Recently, a group of 52 Harvard students - of all backgrounds and faiths - visited Israel for 10 days during the Harvard Israel Trek 2015

Sometimes the impact of such a trip cannot be expressed in prose - but can only be captured in poetry.

What follows is a poem - posted on the Harvard trek blog by Oliver Marjot - a British PhD candidate studying Medieval Latin at Harvard - that reflects his transformative experience.
Oliver expected that the Trek would confirm his reasonable European certainty of Israel’s arrogant oppression.  That’s not quite the way things turned out.
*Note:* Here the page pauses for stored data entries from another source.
(** * sumu / gadget.py: the Gadget pipeline, its local scores and its score handler

    A shallow embedding of [src/sumu/gadget.py]:
    - [Data]: the constructor and the arities of the variables;
    - [LocalScore]: the prior-augmented local score, its checked entry point
      and the two score tables;
    - [Score]: the handler that merges the candidate-restricted and the
      candidate-complement caches ([sum], [sample_pset], [sample_DAG]);
    - [Gadget]: set-up of the complement cache, of the (tempered) samplers, and
      the burn-in / thinning loop with its progress reports.

    Python floats are kept abstract behind the interface [FloatOps]; the facts
    about IEEE arithmetic that a proof relies on are listed in [FloatLaws] and
    appear as explicit hypotheses.  [LogQ] is an exact, executable instance on
    which the definitions can be run.  The temperatures of the samplers have
    the interface [TempOps], with Rocq's binary64 floats as the instance. *)

From Stdlib Require Import ZArith Lia.
From Stdlib Require PrimFloat.
From stdpp Require Import base numbers strings list gmap sets sorting.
Oliver's Poem eloquently answers those who continue their vicious attempts to denigrate and de-legitimize Israel by exhorting the boycott and isolation of Israel, its people, products, commercial enterprises, medical breakthroughs, academics and artists:


“To my newfound Love,

I came to you, Israel, wanting to hate you. To be confirmed in my reasonable European certainty of your arrogant oppression, lounging along the Mediterranean coast, facing West in your vast carelessness and American wealth. I wanted to appreciate your history, but tut over the arrogant folly of your present. I wanted to cross my arms smugly, and shake my head over you, and then leave you to fight your unjust wars.
I wanted to take from you. To steal away some spiritual satisfaction, and sigh and pray, and shake my head over your spiritual folly as well. To see the sad spectacle of the Western wall, and bitterly laugh at your backward-looking notion that God sits high on Moriah Mount, distant and approachable. I wanted to smirk in my Protestant confidence, knowing that God is with me, even if you refuse to turn to him, standing instead starting blankly at a wall of cold stone, pushing scribbled slips of paper into the Holy mountain, not daring to raise your face, and ask with words.
I wanted to see your sights, to bask in your sun, to tramp my feet over your soil, to swim in your seas, to eat the fruit of your fields. I wanted to be amazed, to be interested, to be engaged. I wanted.
I didn’t realise you were broken as well as wealthy, fragile as well as strong. I didn’t realise that you suffer from a thousand voices clamouring in your head, and that some of those voices care about justice and democracy, and that some of them love their neighbours. I didn’t realise that a thousand enemies press on your borders, hoarding instruments of death, as chaos and darkness and madness consume the world every way you look. I didn’t realise that you care about your past - that some of those voices of yours treasure the stories of Abraham, Isaac and Jacob every bit as much as I do. I didn’t realise. Nobody told me. Or maybe they did, and I refused to listen
I didn’t expect to fall in love with you. Your beauty caught me like a hook. Seeing you, I see what Solomon saw when he wrote about his Beloved. I see that homeland that Jesus loved. The lush green of your Galilee, the stark strength of your desert, the bare whiteness of your Judean hills. I love the Hebrew you speak, the churches your wear like flowers in your hair, the proud golden dome that crowns your head. I love the strength of your soldiers, the warmth of your sun, the joy of your songs, the peace of your kibbutzim.
This cold Boston air is a mockery of your spring warmth, and in this vast sprawl of concrete and red brick it’s no exaggeration to say that I yearn for your troubled horizons, your ancient hills. I’m not ashamed to say it. I love you.
I’m sorry I had to leave you. I know I have no right to love you. What’s ten days compared to a year, a childhood, a lifetime? Or the five-thousand year lifetime of a people? I know that you won’t remember me, that you probably barely even registered my short time with you. I’m sure my love means nothing to you amid the whispers of a million other lovers, and you’re so very far away.
But I will come back to you. I will. I’ll leave these busy, harried, Western shores, and come to you, to the East. I’ll learn your Hebrew, I’ll share your troubles, I’ll breath your air, I’ll walk in your fields again.
I will. I will.
Until then, Israel, mon amour, my love. Until then, shalom.”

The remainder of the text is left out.